TASK STATEMENT:
Would you transcribe word for word every line from the one containing "let c := Lru.insert" to the end of the data, both ends included, and leave out the rest?

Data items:
◆ ◆ ◆ ◆ ◆
(* ===== verification/Cache.v ===== *)
(** * The bounded map of [epochs-core/src/cache.rs]

    [LruMap] backs the object cache of the CAS and the commit cache of the store. *)

From S2P Require Import Prelude.

Record LruMap (K V : Type) `{Countable K} := mk_LruMap {
  lru_map : gmap K V;
  lru_order : list K; (* a VecDeque, front first *)
  lru_cap : Z
}.
Arguments mk_LruMap {K V _ _} _ _ _.
Arguments lru_map {K V _ _} _.
Arguments lru_order {K V _ _} _.
Arguments lru_cap {K V _ _} _.

Module Lru.
Section lru.
Context {K V : Type} `{Countable K}.
Implicit Types (c : LruMap K V) (k : K) (v : V).

Definition new (cap : Z) : LruMap K V :=
  let cap := Z.max cap 1 in mk_LruMap ∅ [] cap.

Definition get (k : K) (c : LruMap K V) : option V := lru_map c !! k.

(** The eviction loop: [while self.map.len() >= self.cap]. *)
Fixpoint evict (cap : Z) (order : list K) (m : gmap K V) : gmap K V * list K :=
  if Z.of_nat (size m) <? cap then (m, order)
  else
    match order with
    | old :: order => evict cap order (delete old m)
    | [] => (m, [])
    end.

Definition insert (k : K) (v : V) (c : LruMap K V) : LruMap K V :=
  match lru_map c !! k with
  | Some _ => mk_LruMap (<[k:=v]> (lru_map c)) (lru_order c) (lru_cap c)
  | None =>
      let '(m, order) := evict (lru_cap c) (lru_order c) (lru_map c) in
      mk_LruMap (<[k:=v]> m) (order ++ [k]) (lru_cap c)
  end.

Definition len (c : LruMap K V) : nat := size (lru_map c).
Definition is_empty (c : LruMap K V) : bool := bool_decide (size (lru_map c) = 0%nat).
Definition clear (c : LruMap K V) : LruMap K V := mk_LruMap ∅ [] (lru_cap c).

(** The queue lists the keys of the map once each, within the capacity. *)
Record lru_ok (c : LruMap K V) : Prop := {
  ok_cap : 1 <= lru_cap c;
  ok_size : Z.of_nat (size (lru_map c)) <= lru_cap c;
  ok_nodup : NoDup (lru_order c);
  ok_keys : forall k, k ∈ lru_order c <-> is_Some (lru_map c !! k)
}.

Lemma lru_new_ok cap : lru_ok (new cap).
Proof.
  constructor; simpl; [lia|rewrite map_size_empty; lia|constructor|].
  intros k. rewrite lookup_empty. split; [set_solver|by intros []].
Qed.

Lemma lru_clear_ok c : lru_ok c -> lru_ok (clear c).
Proof.
  intros [Hc _ _ _]. constructor; simpl; [done|rewrite map_size_empty; lia|constructor|].
  intros k. rewrite lookup_empty. split; [set_solver|by intros []].
Qed.

Lemma lru_order_size c : lru_ok c -> length (lru_order c) = size (lru_map c).
Proof.
  intros [_ _ Hnd Hk]. rewrite <- size_dom.
  rewrite <- (size_list_to_set (C := gset K)) by done. f_equal.
  apply set_eq. intros k. by rewrite elem_of_list_to_set, elem_of_dom.
Qed.

Lemma lru_evict_room cap order m :
  Z.of_nat (size m) < cap -> evict cap order m = (m, order).
Proof.
  intros Hs. assert ((Z.of_nat (size m) <? cap) = true) as E by lia.
  destruct order; cbn [evict]; by rewrite E.
Qed.

(** On a well-formed cache the loop runs at most once. *)
Lemma lru_evict_ok c :
  lru_ok c ->
  evict (lru_cap c) (lru_order c) (lru_map c) =
  (if (Z.of_nat (size (lru_map c)) <? lru_cap c) then (lru_map c, lru_order c)
   else match lru_order c with
        | old :: order => (delete old (lru_map c), order)
        | [] => (lru_map c, [])
        end).
Proof.
  intros Hok. pose proof (lru_order_size _ Hok) as Hsz. destruct Hok as [Hcap Hs Hnd Hk].
  destruct (lru_order c) as [|old order] eqn:Ho; cbn [evict]; [done|].
  destruct (Z.ltb_spec (Z.of_nat (size (lru_map c))) (lru_cap c)); [done|].
  destruct (proj1 (Hk old)) as [w Hw]; [set_solver|].
  apply lru_evict_room. rewrite map_size_delete_Some by eauto. simpl in Hsz. lia.
Qed.

(** Everything about an insertion: the invariant, the new binding, and what happens to
    the other keys. *)
Definition insert_post (k : K) (v : V) (c c' : LruMap K V) : Prop :=
  lru_ok c' /\
  lru_map c' !! k = Some v /\
  (forall j, j ≠ k ->
     lru_map c' !! j = lru_map c !! j \/
     (lru_map c !! k = None /\ Z.of_nat (size (lru_map c)) = lru_cap c /\
      head (lru_order c) = Some j /\ lru_map c' !! j = None)).

Lemma lru_insert_existing k v w c :
  lru_ok c -> lru_map c !! k = Some w ->
  insert_post k v c (mk_LruMap (<[k:=v]> (lru_map c)) (lru_order c) (lru_cap c)).
Proof.
  intros [Hcap Hs Hnd Hk] E. split; [|split; simpl].
  - constructor; simpl; [done|by rewrite map_size_insert_Some by eauto|done|].
    intros j. rewrite Hk. destruct (decide (j = k)) as [->|].
    + rewrite lookup_insert_eq, E. split; eauto.
    + by rewrite lookup_insert_ne.
  - by rewrite lookup_insert_eq.
  - intros j Hj. left. by rewrite lookup_insert_ne.
Qed.

(** Appending a fresh key to a cache with room. *)
Lemma lru_push_ok k v cap order (m : gmap K V) :
  1 <= cap -> Z.of_nat (size m) < cap -> NoDup order ->
  (forall j, j ∈ order <-> is_Some (m !! j)) -> m !! k = None ->
  lru_ok (mk_LruMap (<[k:=v]> m) (order ++ [k]) cap).
Proof.
  intros Hcap Hs Hnd Hk E. assert (k ∉ order) as Hnk by (rewrite Hk, E; by intros []).
  constructor; simpl; [done|rewrite map_size_insert_None by done; lia| |].
  - apply NoDup_app. set_solver by auto using NoDup_singleton.
  - intros j. rewrite elem_of_app, list_elem_of_singleton, Hk.
    destruct (decide (j = k)) as [->|].
    + rewrite lookup_insert_eq. split; eauto.
    + rewrite lookup_insert_ne by done. naive_solver.
Qed.

Lemma lru_insert_evicting k v c old order :
  lru_ok c -> lru_map c !! k = None -> lru_cap c <= Z.of_nat (size (lru_map c)) ->
  lru_order c = old :: order ->
  insert_post k v c
    (mk_LruMap (<[k:=v]> (delete old (lru_map c))) (order ++ [k]) (lru_cap c)).
Proof.
  intros [Hcap Hs Hnd Hk] E Hfull Ho. rewrite Ho in *.
  assert (k ∉ old :: order) as Hnk by (rewrite Hk, E; by intros []).
  apply NoDup_cons in Hnd as [Hold Hnd].
  destruct (proj1 (Hk old)) as [w Hw]; [set_solver|].
  split; [|split; simpl].
  - apply lru_push_ok; [done|rewrite map_size_delete_Some by eauto|done| |].
    + assert (size (lru_map c) ≠ 0%nat); [|lia].
      intros Hz%map_size_empty_inv. by rewrite Hz, lookup_empty in Hw.
    + intros j. destruct (decide (j = old)) as [->|].
      * rewrite lookup_delete_eq. split; [set_solver|by intros []].
      * rewrite lookup_delete_ne, <- Hk by done. set_solver.
    + rewrite lookup_delete_ne by set_solver. done.
  - by rewrite lookup_insert_eq.
  - intros j Hj. destruct (decide (j = old)) as [->|].
    + right. rewrite lookup_insert_ne, lookup_delete_eq, Ho by done.
      split_and!; [done|lia|done..].
    + left. by rewrite lookup_insert_ne, lookup_delete_ne.
Qed.

Lemma lru_insert_spec k v c : lru_ok c -> insert_post k v c (insert k v c).
Proof.
  intros Hok. pose proof (lru_evict_ok _ Hok) as Hev. pose proof (lru_order_size _ Hok) as Hsz.
  unfold insert. destruct (lru_map c !! k) as [w|] eqn:E; [by apply lru_insert_existing with w|].
  rewrite Hev. destruct (Z.ltb_spec (Z.of_nat (size (lru_map c))) (lru_cap c)).
  - destruct Hok as [Hcap Hs Hnd Hk]. split; [by apply lru_push_ok|split; simpl].
    + by rewrite lookup_insert_eq.
    + intros j Hj. left. by rewrite lookup_insert_ne.
  - destruct (lru_order c) as [|old order] eqn:Ho; [|by apply lru_insert_evicting].
    destruct Hok as [Hcap _ _ _]. simpl in Hsz. lia.
Qed.

Lemma lru_insert_ok k v c : lru_ok c -> lru_ok (insert k v c).
Proof. apply lru_insert_spec. Qed.

(** A binding of the cache after an insertion is the new one or an old one. *)
Lemma lru_insert_inv k v c j w :
  lru_ok c -> get j (insert k v c) = Some w -> (j = k /\ w = v) \/ get j c = Some w.
Proof.
  unfold get. intros Hok. destruct (lru_insert_spec k v c Hok) as (_ & Hk & Hj).
  destruct (decide (j = k)) as [->|Hne]; [rewrite Hk; naive_solver|].
  destruct (Hj j Hne) as [->|(_ & _ & _ & ->)]; [by right|done].
Qed.

End lru.
End Lru.

Create HintDb lru.
#[export] Hint Resolve Lru.lru_new_ok Lru.lru_insert_ok Lru.lru_clear_ok : lru.

(** ** Properties *)

(** Inserting into the cache keeps its invariant and size bound, binds the key to
    the value and leaves every other key as it was, except that a new key evicts the
    oldest one when the cache is full. *)
Theorem lru_insert_correct {K V} `{Countable K} (c : LruMap K V) (k : K) (v : V) :
  Lru.lru_ok c ->
  let c' := Lru.insert k v c in
  Lru.lru_ok c' /\ Lru.get k c' = Some v /\
  (forall j, j ≠ k ->
     Lru.get j c' = Lru.get j c \/
     (Lru.get k c = None /\ Z.of_nat (Lru.len c) = lru_cap c /\
      head (lru_order c) = Some j /\ Lru.get j c' = None)).
Proof. apply Lru.lru_insert_spec. Qed.

Lemma lru_insert_correct_witness :
  let c := Lru.insert 2 "b" (Lru.insert 1 "a" (Lru.new 2)) in
  Lru.get 3 (Lru.insert 3 "c" c) = Some "c".
Proof.
  intros c.
  assert (Lru.lru_ok c) as Hok by (repeat apply Lru.lru_insert_ok; apply Lru.lru_new_ok).
  exact (proj1 (proj2 (lru_insert_correct c 3 "c" Hok))).
Defined.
◆ ◆ ◆ ◆ ◆
FINISHED TASK:
  let c := Lru.insert 2 "b" (Lru.insert 1 "a" (Lru.new 2)) in
  Lru.get 3 (Lru.insert 3 "c" c) = Some "c".
Proof.
  intros c.
  assert (Lru.lru_ok c) as Hok by (repeat apply Lru.lru_insert_ok; apply Lru.lru_new_ok).
  exact (proj1 (proj2 (lru_insert_correct c 3 "c" Hok))).
Defined.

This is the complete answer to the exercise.